From the figures of the plague-year, 1593, it appears that the mortality within the walls, both from plague and from ordinary causes, had now become the smaller half, or somewhat less than that “without the walls and in the Liberties,”—a phrase which is used loosely, even in some official bills, for both Liberties and suburbs. In 1604 we have the exact proportions of deaths in the City, in the Liberties and in the out-parishes respectively:
| 96 parishes within walls | 16 parishes in Liberties | 8 parishes out of the Freedom | Total | |
| All deaths | 1798 | 2465 | 956 | 5219 |
| Plague deaths | 280 | 368 | 248 | 896 |
| Christenings | — | — | — | 5458 |
The sixteen parishes of the Liberties are now decidedly ahead of the ninety-six old City parishes, while the eight out-parishes have some 18 per cent. of the whole mortality. The population is best reckoned from the 6504 baptisms of the year after, 1605, by which time the disturbance of the enormous mortality in 1603 had ceased to be felt; at a birth-rate of 29 per 1000, the population would be some 224,275. The proportions in 1605, from the bills of mortality for the year, are 33·8 per cent. in the City, 50 per cent. in the Liberties, and 16·2 per cent. in the out-parishes; so that the City would have contained in that year about 76,000, the Liberties about 114,000, and the out-parishes about 37,000. To those numbers we should have to add some 20,000 or 30,000 for Westminster, Stepney, Lambeth, Newington, etc.

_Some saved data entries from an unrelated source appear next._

(* ===== verification/Xxhash.v ===== *)
(** * Xxhash: the xxHash checksums

    The hash of src/sys/vfs/hammer2/xxhash/xxhash.c (version 0.6.0), with which HAMMER2
    blocks are checked: the one-shot functions [XXH32] and [XXH64], the streaming interface
    ([reset], [update], [digest]) and the canonical representation.  The byte order of the
    processor is a parameter, since the code promises the same hash on both; memory reads
    of the aligned and the unaligned variant give the same value.  The 32-bit and the 64-bit
    code have the same shape up to the final mixing: what they share is written once, over a
    [lane] width. *)

From S2P Require Import Prelude ByteOrder Blocks.

(** ** Memory reads *)

Inductive XXH_endianess := XXH_bigEndian | XXH_littleEndian.
Inductive XXH_alignment := XXH_aligned | XXH_unaligned.
#[export] Instance XXH_endianess_eq_dec : EqDecision XXH_endianess.
Proof. solve_decision. Defined.

(** An integer in memory, as the processor loads it. *)
Definition load (cpu : XXH_endianess) (n : nat) (p : bytes) : Z :=
  match cpu with
  | XXH_littleEndian => of_le (take n p)
  | XXH_bigEndian => of_be (take n p)
  end.
Definition XXH_read32 (cpu : XXH_endianess) (p : bytes) : Z := load cpu 4 p.
Definition XXH_read64 (cpu : XXH_endianess) (p : bytes) : Z := load cpu 8 p.

Definition XXH_rotl32 (x r : Z) : Z := u32 (x .<< r) .| (x .>> (32 - r)).
Definition XXH_rotl64 (x r : Z) : Z := u64 (x .<< r) .| (x .>> (64 - r)).

Definition XXH_swap32 (x : Z) : Z :=
  (u32 (x .<< 24) .& 0xff000000) .| (u32 (x .<< 8) .& 0x00ff0000) .|
  ((x .>> 8) .& 0x0000ff00) .| ((x .>> 24) .& 0x000000ff).
Definition XXH_swap64 (x : Z) : Z :=
  (u64 (x .<< 56) .& 0xff00000000000000) .| (u64 (x .<< 40) .& 0x00ff000000000000) .|
  (u64 (x .<< 24) .& 0x0000ff0000000000) .| (u64 (x .<< 8) .& 0x000000ff00000000) .|
  ((x .>> 8) .& 0x00000000ff000000) .| ((x .>> 24) .& 0x0000000000ff0000) .|
  ((x .>> 40) .& 0x000000000000ff00) .| ((x .>> 56) .& 0x00000000000000ff).

(** [XXH_CPU_LITTLE_ENDIAN] *)
Definition XXH_CPU_LITTLE_ENDIAN (cpu : XXH_endianess) : bool := bool_decide (cpu = XXH_littleEndian).

(** [endian] is the order the caller detected, [cpu] the one loads really use. *)
Definition XXH_readLE32_align (cpu endian : XXH_endianess) (align : XXH_alignment) (p : bytes) : Z :=
  match align with
  | XXH_unaligned => if bool_decide (endian = XXH_littleEndian) then XXH_read32 cpu p else XXH_swap32 (XXH_read32 cpu p)
  | XXH_aligned => if bool_decide (endian = XXH_littleEndian) then load cpu 4 p else XXH_swap32 (load cpu 4 p)
  end.
Definition XXH_readLE64_align (cpu endian : XXH_endianess) (align : XXH_alignment) (p : bytes) : Z :=
  match align with
  | XXH_unaligned => if bool_decide (endian = XXH_littleEndian) then XXH_read64 cpu p else XXH_swap64 (XXH_read64 cpu p)
  | XXH_aligned => if bool_decide (endian = XXH_littleEndian) then load cpu 8 p else XXH_swap64 (load cpu 8 p)
  end.
Definition XXH_readLE32 (cpu endian : XXH_endianess) (p : bytes) : Z := XXH_readLE32_align cpu endian XXH_unaligned p.
Definition XXH_readLE64 (cpu endian : XXH_endianess) (p : bytes) : Z := XXH_readLE64_align cpu endian XXH_unaligned p.
Definition XXH_readBE32 (cpu : XXH_endianess) (p : bytes) : Z :=
  if XXH_CPU_LITTLE_ENDIAN cpu then XXH_swap32 (XXH_read32 cpu p) else XXH_read32 cpu p.
Definition XXH_readBE64 (cpu : XXH_endianess) (p : bytes) : Z :=
  if XXH_CPU_LITTLE_ENDIAN cpu then XXH_swap64 (XXH_read64 cpu p) else XXH_read64 cpu p.

(** ** Constants *)

Definition PRIME32_1 : Z := 2654435761.
Definition PRIME32_2 : Z := 2246822519.
Definition PRIME32_3 : Z := 3266489917.
Definition PRIME32_4 : Z := 668265263.
Definition PRIME32_5 : Z := 374761393.
Definition PRIME64_1 : Z := 11400714785074694791.
Definition PRIME64_2 : Z := 14029467366897019727.
Definition PRIME64_3 : Z := 1609587929392839161.
Definition PRIME64_4 : Z := 9650029242287828579.
Definition PRIME64_5 : Z := 2870177450012600261.

(** ** Rounds *)

Definition XXH32_round (seed input : Z) : Z :=
  u32 (XXH_rotl32 (u32 (seed + input * PRIME32_2)) 13 * PRIME32_1).
Definition XXH64_round (acc input : Z) : Z :=
  u64 (XXH_rotl64 (u64 (acc + input * PRIME64_2)) 31 * PRIME64_1).
Definition XXH64_mergeRound (acc val : Z) : Z :=
  u64 ((acc .^ XXH64_round 0 val) * PRIME64_1 + PRIME64_4).

(** The four accumulators. *)
Record lanes := { v1 : Z; v2 : Z; v3 : Z; v4 : Z }.

(** [v1 = seed + P1 + P2], ... *)
Definition init_lanes (w prime1 prime2 seed : Z) : lanes :=
  {| v1 := uwrap w (seed + prime1 + prime2); v2 := uwrap w (seed + prime2); v3 := uwrap w (seed + 0);
     v4 := uwrap w (seed - prime1) |}.

Section stripes.
(** [n]: bytes of a lane, [rd]: reads one, [rnd]: the round. *)
Context (n : nat) (rd : bytes -> Z) (rnd : Z -> Z -> Z).

(** One turn of the main loop. *)
Definition stripe (v : lanes) (p : bytes) : lanes :=
  {| v1 := rnd (v1 v) (rd p); v2 := rnd (v2 v) (rd (drop n p));
     v3 := rnd (v3 v) (rd (drop (2 * n) p)); v4 := rnd (v4 v) (rd (drop (3 * n) p)) |}.

(** [do ... while (p <= limit)], which runs [k] times: the accumulators and [p]. *)
Fixpoint stripes (k : nat) (v : lanes) (p : bytes) : lanes * bytes :=
  match k with
  | O => (v, p)
  | S k => stripes k (stripe v p) (drop (4 * n) p)
  end.
End stripes.

(** ** Final mixing *)

Section finalize32.
Context (rd : bytes -> Z).
(** [while (p+4<=bEnd)], [k] turns. *)
Fixpoint words32 (k : nat) (h : Z) (p : bytes) : Z * bytes :=
  match k with
  | O => (h, p)
  | S k => words32 k (u32 (XXH_rotl32 (u32 (h + rd p * PRIME32_3)) 17 * PRIME32_4)) (drop 4 p)
  end.
(** [while (p<bEnd)] *)
Fixpoint bytes32 (h : Z) (p : bytes) : Z :=
  match p with
  | [] => h
  | b :: p => bytes32 (u32 (XXH_rotl32 (u32 (h + b * PRIME32_5)) 11 * PRIME32_1)) p
  end.
Definition avalanche32 (h : Z) : Z :=
  let h := h .^ (h .>> 15) in
  let h := u32 (h * PRIME32_2) in
  let h := h .^ (h .>> 13) in
  let h := u32 (h * PRIME32_3) in
  h .^ (h .>> 16).
Definition finish32 (h : Z) (p : bytes) : Z :=
  let '(h, p) := words32 (length p / 4) h p in avalanche32 (bytes32 h p).
End finalize32.

Definition merge32 (v : lanes) : Z :=
  u32 (XXH_rotl32 (v1 v) 1 + XXH_rotl32 (v2 v) 7 + XXH_rotl32 (v3 v) 12 + XXH_rotl32 (v4 v) 18).

Section finalize64.
Context (rd32 rd64 : bytes -> Z).
Fixpoint words64 (k : nat) (h : Z) (p : bytes) : Z * bytes :=
  match k with
  | O => (h, p)
  | S k => words64 k (u64 (XXH_rotl64 (h .^ XXH64_round 0 (rd64 p)) 27 * PRIME64_1 + PRIME64_4)) (drop 8 p)
  end.
(** [if (p+4<=bEnd)] *)
Definition half64 (h : Z) (p : bytes) : Z * bytes :=
  if bool_decide (4 <= length p)%nat then
    (u64 (XXH_rotl64 (h .^ u64 (rd32 p * PRIME64_1)) 23 * PRIME64_2 + PRIME64_3), drop 4 p)
  else (h, p).
Fixpoint bytes64 (h : Z) (p : bytes) : Z :=
  match p with
  | [] => h
  | b :: p => bytes64 (u64 (XXH_rotl64 (h .^ u64 (b * PRIME64_5)) 11 * PRIME64_1)) p
  end.
Definition avalanche64 (h : Z) : Z :=
  let h := h .^ (h .>> 33) in
  let h := u64 (h * PRIME64_2) in
  let h := h .^ (h .>> 29) in
  let h := u64 (h * PRIME64_3) in
  h .^ (h .>> 32).
Definition finish64 (h : Z) (p : bytes) : Z :=
  let '(h, p) := words64 (length p / 8) h p in
  let '(h, p) := half64 h p in
  avalanche64 (bytes64 h p).
End finalize64.

Definition merge64 (v : lanes) : Z :=
  let h := u64 (XXH_rotl64 (v1 v) 1 + XXH_rotl64 (v2 v) 7 + XXH_rotl64 (v3 v) 12 + XXH_rotl64 (v4 v) 18) in
  XXH64_mergeRound (XXH64_mergeRound (XXH64_mergeRound (XXH64_mergeRound h (v1 v)) (v2 v)) (v3 v)) (v4 v).

(** ** One-shot hashes *)

Section oneshot.
Context (cpu : XXH_endianess).

Definition XXH32_endian_align (input : bytes) (seed : Z) (endian : XXH_endianess) (align : XXH_alignment) : Z :=
  let rd := XXH_readLE32_align cpu endian align in
  let len := length input in
  let '(h, p) :=
    if bool_decide (16 <= len)%nat then
      let '(v, p) := stripes 4 rd XXH32_round (len / 16) (init_lanes 32 PRIME32_1 PRIME32_2 seed) input in
      (merge32 v, p)
    else (u32 (seed + PRIME32_5), input) in
  finish32 rd (u32 (h + u32 (Z.of_nat len))) p.

Definition XXH64_endian_align (input : bytes) (seed : Z) (endian : XXH_endianess) (align : XXH_alignment) : Z :=
  let rd := XXH_readLE64_align cpu endian align in
  let len := length input in
  let '(h, p) :=
    if bool_decide (32 <= len)%nat then
      let '(v, p) := stripes 8 rd XXH64_round (len / 32) (init_lanes 64 PRIME64_1 PRIME64_2 seed) input in
      (merge64 v, p)
    else (u64 (seed + PRIME64_5), input) in
  finish64 (XXH_readLE32_align cpu endian align) rd (u64 (h + u64 (Z.of_nat len))) p.

(** [XXH_FORCE_ALIGN_CHECK] ([check]) is 0 on x86; [addr] is the address of the input.
    [XXH_FORCE_NATIVE_FORMAT] is 0. *)
Definition XXH32 (check : bool) (addr : Z) (input : bytes) (seed : Z) : Z :=
  let endian := if XXH_CPU_LITTLE_ENDIAN cpu then XXH_littleEndian else XXH_bigEndian in
  if check && bool_decide (addr .& 3 = 0) then XXH32_endian_align input seed endian XXH_aligned
  else XXH32_endian_align input seed endian XXH_unaligned.
Definition XXH64 (check : bool) (addr : Z) (input : bytes) (seed : Z) : Z :=
  let endian := if XXH_CPU_LITTLE_ENDIAN cpu then XXH_littleEndian else XXH_bigEndian in
  if check && bool_decide (addr .& 7 = 0) then XXH64_endian_align input seed endian XXH_aligned
  else XXH64_endian_align input seed endian XXH_unaligned.
End oneshot.

(** ** Streaming *)

(** [XXH32_state_s] and [XXH64_state_s]: the fields have the same names, at the width of
    the hash; [x_mem] is [mem32] or [mem64]. *)
Record xxh_state := {
  x_total_len : Z;
  x_seed : Z;
  x_v : lanes;
  x_mem : bytes;
  x_memsize : nat;
}.

Definition XXH32_reset (seed : Z) : xxh_state :=
  {| x_total_len := 0; x_seed := seed; x_v := init_lanes 32 PRIME32_1 PRIME32_2 seed;
     x_mem := replicate 16 0; x_memsize := 0 |}.
Definition XXH64_reset (seed : Z) : xxh_state :=
  {| x_total_len := 0; x_seed := seed; x_v := init_lanes 64 PRIME64_1 PRIME64_2 seed;
     x_mem := replicate 32 0; x_memsize := 0 |}.

Section update.
Context (n : nat) (rd : bytes -> Z) (rnd : Z -> Z -> Z).
Local Abbreviation B := (4 * n)%nat.

(** The second and third step of an update, from the position [p] on, with no bytes
    left in [mem]. *)
Definition update_rest (st : xxh_state) (p : bytes) : xxh_state :=
  let '(v, p) := if bool_decide (B <= length p)%nat then stripes n rd rnd (length p / B) (x_v st) p else (x_v st, p) in
  if bool_decide (0 < length p)%nat then
    {| x_total_len := x_total_len st; x_seed := x_seed st; x_v := v; x_mem := splice (x_mem st) 0 p;
       x_memsize := length p |}
  else {| x_total_len := x_total_len st; x_seed := x_seed st; x_v := v; x_mem := x_mem st; x_memsize := x_memsize st |}.

Definition update_endian (st : xxh_state) (input : bytes) : xxh_state :=
  let total := u64 (x_total_len st + Z.of_nat (length input)) in
  if bool_decide (x_memsize st + length input < B)%nat then
    {| x_total_len := total; x_seed := x_seed st; x_v := x_v st;
       x_mem := splice (x_mem st) (x_memsize st) input; x_memsize := x_memsize st + length input |}
  else if bool_decide (0 < x_memsize st)%nat then
    let k := (B - x_memsize st)%nat in
    let mem := splice (x_mem st) (x_memsize st) (take k input) in
    update_rest {| x_total_len := total; x_seed := x_seed st; x_v := stripe n rd rnd (x_v st) mem;
                   x_mem := mem; x_memsize := 0 |} (drop k input)
  else
    update_rest {| x_total_len := total; x_seed := x_seed st; x_v := x_v st; x_mem := x_mem st;
                   x_memsize := x_memsize st |} input.
End update.

Section streaming.
Context (cpu : XXH_endianess).
Local Abbreviation endian := (if XXH_CPU_LITTLE_ENDIAN cpu then XXH_littleEndian else XXH_bigEndian).

Definition XXH32_update (st : xxh_state) (input : bytes) : xxh_state :=
  update_endian 4 (XXH_readLE32 cpu endian) XXH32_round st input.
Definition XXH64_update (st : xxh_state) (input : bytes) : xxh_state :=
  update_endian 8 (XXH_readLE64 cpu endian) XXH64_round st input.

Definition XXH32_digest (st : xxh_state) : Z :=
  let h := if bool_decide (16 <= x_total_len st) then merge32 (x_v st) else u32 (x_seed st + PRIME32_5) in
  finish32 (XXH_readLE32 cpu endian) (u32 (h + u32 (x_total_len st))) (take (x_memsize st) (x_mem st)).
Definition XXH64_digest (st : xxh_state) : Z :=
  let h := if bool_decide (32 <= x_total_len st) then merge64 (x_v st) else u64 (x_seed st + PRIME64_5) in
  finish64 (XXH_readLE32 cpu endian) (XXH_readLE64 cpu endian) (u64 (h + x_total_len st))
    (take (x_memsize st) (x_mem st)).

(** ** Canonical representation *)

Definition store (n : nat) (x : Z) : bytes :=
  match cpu with XXH_littleEndian => le_bytes n x | XXH_bigEndian => be_bytes n x end.
Definition XXH32_canonicalFromHash (hash : Z) : bytes :=
  store 4 (if XXH_CPU_LITTLE_ENDIAN cpu then XXH_swap32 hash else hash).
Definition XXH64_canonicalFromHash (hash : Z) : bytes :=
  store 8 (if XXH_CPU_LITTLE_ENDIAN cpu then XXH_swap64 hash else hash).
Definition XXH32_hashFromCanonical (src : bytes) : Z := XXH_readBE32 cpu src.
Definition XXH64_hashFromCanonical (src : bytes) : Z := XXH_readBE64 cpu src.
End streaming.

According to Graunt’s contemporary estimate for 1662, the population had grown to 460,000, or to rather more than double that of 1605; and whereas the proportion in 1605 was two-sixths in the City, three-sixths in the Liberties and one-sixth in the out-parishes, he makes it in 1662 to have been one-fifth in the City, three-fifths in the Liberties (including Southwark) and the out-parishes nearest to the Bars, and one-fifth in the out-parishes of Stepney, Redriff, Newington, Lambeth, Islington and Hackney, with the city of Westminster. Thus, whereas in 1535 the City had two-thirds of the whole estimated population, in 1662 it had one-fifth; but with its one-fifth in 1662 it was twice as crowded as with its two-thirds in 1535, the comparatively open appearance given to it by gardens in various localities, as on Tower Hill, having entirely gone.
As early as the plague of 1563, the Liberties were observed to be first infected, and to retain the infection longest; that is alleged of St Sepulchre’s parish by Dr John Jones, from personal knowledge. The history of the plague of 1593 is imperfectly known; but it is clear from Stow’s summation of the deaths during the year, that more died of plague in the Liberties and suburbs than in the City. Of the next plague, that of 1603, we know that it did begin in the Liberties and was prevalent in those skirts of the City for some time before it entered the gates. “Death,” says The Wonderfull Yeare, “had pitcht his tents in the sinfully polluted suburbs ... the skirts of London were pitifully pared off by little and little; which they within the gates perceiving,” etc. Then the plague, represented as an invading force, “entered within the walls and marched through Cheapside,” the wealthier inhabitants having escaped meanwhile.